Salah satu mahasiswa KKN Angkatan 62 UIN Alauddin Posko 8 Desa Tombolo Kecamatan Kelara Kabupaten Jeneponto, Maghfirah Sayyid Mawaddah memaparkan proses pembuatan bunga bermula dari mengumpulkan dan memilah kulit jagung. Kulit jagung yang dipilih, ujarnya, adalah kulit jagung hasil pengupasan manual karena kulit jagung yang dikupas oleh mesin bentuknya telah hancur sehingga tidak dapat dimanfaatkan untuk membuat bunga.
“Proses selanjutnya adalah pemberian warna kulit jagung. Kulit jagung saat direbus dapat diwarnai dengan menggunakan wanteks atau pewarna tekstil. Setelah itu, kulit jagung didinginkan dan dikeringkan hingga sekitar 75 persen,” jelas mahasiswa Fakultas Adab dan Humaniora tersebut.
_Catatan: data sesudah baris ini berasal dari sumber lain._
(* ===== verification/ProjectionService.v ===== *)
(** scm/sourceControlProjectionService.ts: the projection store with the
    presenter and the listeners it drives.

    The presenter talks to the editor's API and the listeners are callbacks of
    other components; both are parameters, methods on a state [E] of their own
    that may throw.  The set of listeners is the one in place while an
    operation runs. *)

From Stdlib Require Import ZArith String List.
From stdpp Require Import base option list strings.
From S2P Require Import Prelude JsString JsMap JsValue StatusTypes RemoteTypes ScmResources.

Local Open Scope string_scope.

Module SourceControlProjectionService.

Inductive SourceControlProjectionChange :=
  | Registered (repositoryId : string) (epoch : Z)
  | Updated (repositoryId : string) (epoch generation : Z)
      (freshness : SourceControlResourceStore.ScmProjectionFreshness)
  | Unregistered (repositoryId : string)
  | RemoteStateUpdated (repositoryId : string) (epoch : Z) (state : string).

(** The presenter's methods and the listeners. *)
Record Environment (E : Type) := {
  presenter_register : SourceControlResourceStore.SourceControlProjectionRepository -> method E unit;
  presenter_update : SourceControlResourceStore.ScmRepositoryProjection -> method E unit;
  presenter_updateRemote : RemoteConnectionState -> method E unit;
  presenter_unregister : string -> method E unit;
  listeners : list (SourceControlProjectionChange -> method E unit);
}.
Arguments presenter_register {E}.
Arguments presenter_update {E}.
Arguments presenter_updateRemote {E}.
Arguments presenter_unregister {E}.
Arguments listeners {E}.

Definition projectionUnavailable (repositoryId : string) : js_error :=
  StructuredError "SourceControlProjectionServiceError" "SUBVERSIONR_SCM_REMOTE_STATE_PROJECTION_UNAVAILABLE"
    "lifecycle" "error.scm.remoteStateProjectionUnavailable" [("repositoryId", ArgString repositoryId)].

Section Service.
Variable localeCompareEn localeCompare : string -> string -> comparison.
Context {E : Type} (env : Environment E).

Record service := {
  svc_store : SourceControlResourceStore.store;
  svc_env : E;
}.

Definition on_store {A} (m : method SourceControlResourceStore.store A) : method service A :=
  on_part svc_store (fun s t => {| svc_store := t; svc_env := svc_env s |}) m.
Definition on_env {A} (m : method E A) : method service A :=
  on_part svc_env (fun s t => {| svc_store := svc_store s; svc_env := t |}) m.

Definition fireProjectionChange (event : SourceControlProjectionChange) : method service unit :=
  for_each (fun listener => on_env (listener event)) (listeners env).

Definition registerRepository (repository : SourceControlResourceStore.SourceControlProjectionRepository)
    : method service unit :=
  _ ← on_store (SourceControlResourceStore.registerRepository repository);
  _ ← try_catch (on_env (presenter_register env repository)) (fun error =>
        _ ← on_store (SourceControlResourceStore.unregisterRepository
               (SourceControlResourceStore.repo_repositoryId repository));
        throw_error error);
  fireProjectionChange (Registered (SourceControlResourceStore.repo_repositoryId repository)
    (SourceControlResourceStore.repo_epoch repository)).

Definition unregisterRepository (repositoryId : string) : method service unit :=
  _ ← on_store (SourceControlResourceStore.unregisterRepository repositoryId);
  _ ← on_env (presenter_unregister env repositoryId);
  fireProjectionChange (Unregistered repositoryId).

(** The common end of the four updating methods. *)
Definition publish (update : method SourceControlResourceStore.store SourceControlResourceStore.ScmRepositoryProjection)
    : method service SourceControlResourceStore.ScmRepositoryProjection :=
  projection ← on_store update;
  _ ← on_env (presenter_update env projection);
  _ ← fireProjectionChange (Updated (SourceControlResourceStore.proj_repositoryId projection)
        (SourceControlResourceStore.proj_epoch projection) (SourceControlResourceStore.proj_generation projection)
        (SourceControlResourceStore.proj_freshness projection));
  mret projection.

Definition applySnapshot (snapshot : StatusSnapshot) :=
  publish (SourceControlResourceStore.applySnapshot localeCompareEn localeCompare snapshot).
Definition replaceSnapshot (snapshot : StatusSnapshot) :=
  publish (SourceControlResourceStore.replaceSnapshot localeCompareEn localeCompare snapshot).
Definition applyDelta (delta : StatusDelta) :=
  publish (SourceControlResourceStore.applyDelta localeCompareEn localeCompare delta).
Definition markStale (mark : StatusStaleMark) :=
  publish (SourceControlResourceStore.markStale localeCompareEn localeCompare mark).

(** [getProjection]: [undefined] when there is none; it may throw. *)
Definition getProjection (repositoryId : string) : method service (option SourceControlResourceStore.ScmRepositoryProjection) :=
  s ← get_state;
  match SourceControlResourceStore.getProjection localeCompareEn localeCompare (svc_store s) repositoryId with
  | None => mret None
  | Some r => projection ← lift_result r; mret (Some projection)
  end.

Definition updateRemoteConnectionState (state : RemoteConnectionState) : method service unit :=
  projection ← getProjection (rc_repositoryId state);
  match projection with
  | None => throw_error (projectionUnavailable (rc_repositoryId state))
  | Some projection =>
      if negb (SourceControlResourceStore.proj_epoch projection =? rc_epoch state)%Z
      then throw_error (projectionUnavailable (rc_repositoryId state))
      else
        _ ← on_env (presenter_updateRemote env state);
        fireProjectionChange (RemoteStateUpdated (rc_repositoryId state) (rc_epoch state) (kind_name (rc_kind state)))
  end.

Definition updateCountPolicy (countUnversioned_ ignoreChangelistsInCount_ : option js_value)
    : method service (list SourceControlResourceStore.ScmRepositoryProjection) :=
  projections ← on_store (SourceControlResourceStore.updateCountPolicy localeCompareEn localeCompare
    countUnversioned_ ignoreChangelistsInCount_);
  _ ← for_each (fun projection => on_env (presenter_update env projection)) projections;
  mret projections.

(** The readers pass on to the store; the targets may throw. *)
Definition getCommitAllTargets (repositoryId : string) : method service (option SourceControlResourceStore.ScmCommitAllTargets) :=
  s ← get_state;
  match SourceControlResourceStore.getCommitAllTargets localeCompare (svc_store s) repositoryId with
  | None => mret None
  | Some r => targets ← lift_result r; mret (Some targets)
  end.
Definition getProjectedResource (repositoryId path : string) (pathCase : PathCasePolicy)
    : method service (option SourceControlResourceStore.ScmProjectedResourceLookup) :=
  s ← get_state; mret (SourceControlResourceStore.getProjectedResource (svc_store s) repositoryId path pathCase).
End Service.
Arguments service : clear implicits.

End SourceControlProjectionService.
Mage sapaan akrabnya menambahkan, kulit jagung perlu disetrika agar diperoleh bentuk permukaan yang lurus, tidak melengkung atau bergelombang sehingga mudah dibentuk. Kemudian, langkah yang dikerjakan selanjutnya adalah membuat bagian-bagian bunga seperti mahkota bunga dan putik atau benang sari, dengan memakai gunting, kemudian merangkai bagian-bagian bunga menjadi satu dengan kawat.
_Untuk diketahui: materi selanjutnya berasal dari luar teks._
(** ** The canonical snapshot rebuilds the canonical maps *)

Lemma by_path_values_from m acc :
  map_wf (acc ++ m)%list -> (forall p e, (p, e) ∈ m -> entry_path e = p) ->
  fold_left (fun m e => map_set m (entry_path e) e) (map snd m) acc = (acc ++ m)%list.
Proof.
  revert acc. induction m as [|[p e] m IH]; intros acc Hwf Hkey; cbn [map fold_left snd].
  - by rewrite List.app_nil_r.
  - rewrite (Hkey p e) by apply list_elem_of_here. rewrite map_set_fresh.
    + rewrite IH; [by rewrite <- List.app_assoc|by rewrite <- List.app_assoc|]. intros. by apply Hkey, list_elem_of_further.
    + unfold map_wf, map_keys in *. rewrite List.map_app in Hwf. cbn in Hwf. apply NoDup_app in Hwf as (_ & Hd & _).
      intros Hin. apply (Hd p Hin). apply list_elem_of_here.
Qed.

Lemma by_path_values m : entries_wf m -> by_path (map_values m) = m.
Proof.
  intros [Hwf Hkey]. unfold by_path, map_of, map_values. rewrite by_path_fold.
  rewrite (by_path_values_from m []); [done|done|]. intros p e Hin. apply Hkey. by apply map_get_elem.
Qed.

Lemma values_paths m : entries_wf m -> map entry_path (map_values m) = map_keys m.
Proof.
  intros [Hwf Hkey]. unfold map_values, map_keys. rewrite List.map_map. apply map_ext_in.
  intros [p e] Hin. cbn. apply Hkey. apply map_get_elem; [done|]. by apply list_elem_of_In.
Qed.

(** ** The parsers of the notifications *)
Lemma requireText_ok invalid v f s : requireText invalid v f = Ok s -> isNonEmptyString s = true.
Proof.
  unfold requireText, isNonEmptyString. intros H. destruct v as [v|]; [|done]. destruct v; try done.
  destruct (bool_decide_reflect (trim s0 = "")); simplify_eq. by rewrite bool_decide_false.
Qed.

Lemma requireEpochOf_ok invalid v z : requireEpochOf invalid v = Ok z -> isNonNegativeSafeInteger z = true.
Proof.
  unfold requireEpochOf, isNonNegativeSafeInteger. intros H. repeat case_match; simplify_eq.
  destruct (isSafeInteger z); cbn in *; [lia|done].
Qed.

Lemma parseWatcherOverflow_ok dateParses params mark :
  parseWatcherOverflowNotification dateParses params = Ok mark ->
  isNonEmptyString (mark_repositoryId mark) = true /\ isNonNegativeSafeInteger (mark_epoch mark) = true /\
  isNonEmptyString (mark_timestamp mark) = true /\ dateParses (mark_timestamp mark) = true.
Proof.
  unfold parseWatcherOverflowNotification, requireWatcherOverflowTimestamp. intros H.
  apply bind_ok in H as (v & _ & H). apply bind_ok in H as (u & _ & H). apply bind_ok in H as (id & Hid & H).
  apply bind_ok in H as (ep & Hep & H). apply bind_ok in H as (ts & Hts & [= <-]). apply bind_ok in Hts as (ts' & Ht & Hd).
  destruct (dateParses ts') eqn:E; [|done]. injection Hd as <-. cbn.
  by apply requireText_ok in Hid, Ht; apply requireEpochOf_ok in Hep.
Qed.

(** ** The projection service *)
Section Service.
Variable localeCompareEn localeCompare : string -> string -> comparison.
Context {E : Type} (env : Environment E).

Lemma env_keeps {A} (m : method E A) (R : SourceControlResourceStore.store -> Prop) :
  triple (fun s => R (svc_store s)) (on_env m) (fun _ s => R (svc_store s)) (fun _ s => R (svc_store s)).
Proof. by apply (triple_part (A:=A) svc_env _ m (fun s => R (svc_store s))). Qed.

(** The presenter and the listeners see the update; they cannot undo it. *)
Lemma publish_spec update (P R : SourceControlResourceStore.store -> Prop) :
  triple P update (fun _ => R) (fun _ => R) ->
  triple (fun s => P (svc_store s)) (publish env update) (fun _ s => R (svc_store s)) (fun _ s => R (svc_store s)).
Proof.
  intros Hu. unfold publish. eapply (triple_bind _ _ _ (fun _ s => R (svc_store s))).
  - intros s Hs. specialize (Hu (svc_store s) Hs). unfold on_store, on_part.
    destruct (update (svc_store s)) as [[a|e] t]; done.
  - intros projection. eapply (triple_bind _ _ _ (fun _ s => R (svc_store s))); [apply env_keeps|]. intros _.
    eapply (triple_bind _ _ _ (fun _ s => R (svc_store s))); [|by intros _ s].
    apply (triple_for_each _ _ (fun s => R (svc_store s))). intros listener. apply env_keeps.
Qed.
End Service.

(** ** The handler *)
Section Handler.
Variable localeCompareEn localeCompare : string -> string -> comparison.
Variable win32 : bool.
Variable dateParses : string -> bool.
Variable repositoryHash : string -> string.
Context {E : Type} (env : Environment E).

Notation agree := (agree localeCompareEn).
Notation related := (related localeCompareEn).
Notation projection_run := (projection_run localeCompareEn localeCompare).

(** The two stores of the application, in step. *)
Definition in_step (a : app E) : Prop :=
  store_ok (statusSnapshotStore a) /\ agree (statusSnapshotStore a) (svc_store (sourceControlProjection a)).

(** The canonical snapshot of a repository brings its projection back to the
    canonical entries. *)
Lemma related_canonical id a b i :
  state_ok id a -> related id a b -> StatusSnapshotStore.initialized a = Some i ->
  related id a (snapshot_pstate localeCompareEn b (StatusSnapshotStore.snapshot_of a i)).
Proof.
  intros [Hid Hl Hr _] Hrel Hi. set (s := StatusSnapshotStore.snapshot_of a i).
  assert (NoDup (map entry_path (snapshot_remoteEntries s))) as Hnd.
  { cbn. rewrite values_paths by done. apply Hr. }
  pose proof (related_snapshot localeCompareEn id a b s Hrel Hnd) as [Hok He Hg Hent].
  apply initialized_spec in Hi as (Hgen & _). split.
  - change (StatusSnapshotStore.st_remoteEntries _) with (by_path (map_values (StatusSnapshotStore.st_remoteEntries a))) in Hok.
    by rewrite by_path_values in Hok.
  - done.
  - by rewrite Hg.
  - intros p. rewrite Hent.
    change (map_get (by_path (map_values (StatusSnapshotStore.st_localEntries a))) p =
      map_get (StatusSnapshotStore.st_localEntries a) p). by rewrite by_path_values.
Qed.

Lemma replace_canonical ss st id snapshot :
  store_ok ss -> agree ss st -> StatusSnapshotStore.getSnapshot ss id = Some snapshot ->
  exists st', drop (SourceControlResourceStore.replaceSnapshot localeCompareEn localeCompare snapshot st) = (None, st')
    /\ agree ss st'.
Proof.
  intros Hss Hag Hs. unfold StatusSnapshotStore.getSnapshot in Hs.
  destruct (map_get ss id) as [a|] eqn:Ha; [|done]. cbn in Hs.
  destruct (StatusSnapshotStore.initialized a) as [i|] eqn:Hi; [|done]. injection Hs as <-.
  destruct (agree_get _ _ _ _ _ Hag Ha) as (b & Hb & Hrel). pose proof (proj2 Hss _ _ Ha) as Hok.
  pose proof (related_canonical id a b i Hok Hrel Hi) as Hrel'. pose proof (state_id _ _ Hok) as Hid.
  destruct (replace_run localeCompareEn localeCompare st b (StatusSnapshotStore.st_remoteEntries a)
    (StatusSnapshotStore.snapshot_of a i)) as [proj ->].
  - cbn. by rewrite Hid.
  - cbn. rewrite Hid. apply Hrel.
  - cbn. rewrite values_paths by apply Hok. apply Hok.
  - apply initialized_spec in Hi as (Hgen & _). cbn.
    rewrite (related_generation _ _ _ _ Hrel), Hgen. cbn. rewrite Z.ltb_irrefl. by rewrite andb_false_r.
  - eexists. split; [done|]. intros id'. cbn. rewrite Hid, map_get_set.
    destruct (bool_decide_reflect (id = id')) as [<-|]; [by rewrite Ha|apply Hag].
Qed.

(** Publishing an update that keeps agreement, whatever it throws. *)
Lemma publish_in_step update ss (P : SourceControlResourceStore.store -> Prop) :
  store_ok ss -> (forall st, P st -> exists st', drop (update st) = (None, st') /\ agree ss st') ->
  triple (fun a => statusSnapshotStore a = ss /\ P (svc_store (sourceControlProjection a)))
    (on_projection (publish env update)) (fun _ => in_step) (fun _ => in_step).
Proof.
  intros Hss Hu. unfold on_projection.
  eapply triple_conseq; [apply (triple_frame sourceControlProjection _ _ (fun a => statusSnapshotStore a = ss));
    [done|done|apply (publish_spec env update P (agree ss))]|done| |].
  - intros st Hst. destruct (Hu st Hst) as (st' & Hd & Hag). unfold drop in Hd.
    destruct (update st) as [[x|e] t]; by simplify_eq.
  - by intros _ a [<- Hag].
  - by intros _ a [<- Hag].
Qed.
“Untuk merangkai mahkota bunga dan putik atau benang sari perlu keterampilan, ketelatenan, kehati-hatian, dan kesabaran sehingga bisa menghasilkan bunga yang indah dan cantik,” ujar Mage.
Meski mendapat sambutan yang baik dari warga desa, Mahasis jurusan Bahasa dan Sastra Arab itu mengaku masih menemui berbagai kendala dalam mengembangkan potensi pemanfaatan limbah kulit jagung ini karena belum banyak warga yang terlibat dalam mengikuti pelatihan yang diberikan.
“Sulit menentukan waktu untuk membuat jadwal dengan ibu-ibu karena kesibukan yang berbeda-beda, terlebih kebanyakan masyarakat bekerja di ladang dari pagi hingga sore hari. Di samping itu, juga belum ada kesediaan ibu-ibu dalam menekuni pekerjaan membuat kerajinan tangan,” ujarnya.
“Saya berharap semoga program ini dapat berlanjut dan menjadi usaha kecil masyarakat sehingga pendapatan masyarakat Desa Tombolo ini dapat bertambah melalui pemanfaatan sumber daya alam yang tersedia di sekitar desa ini,” tambahnya.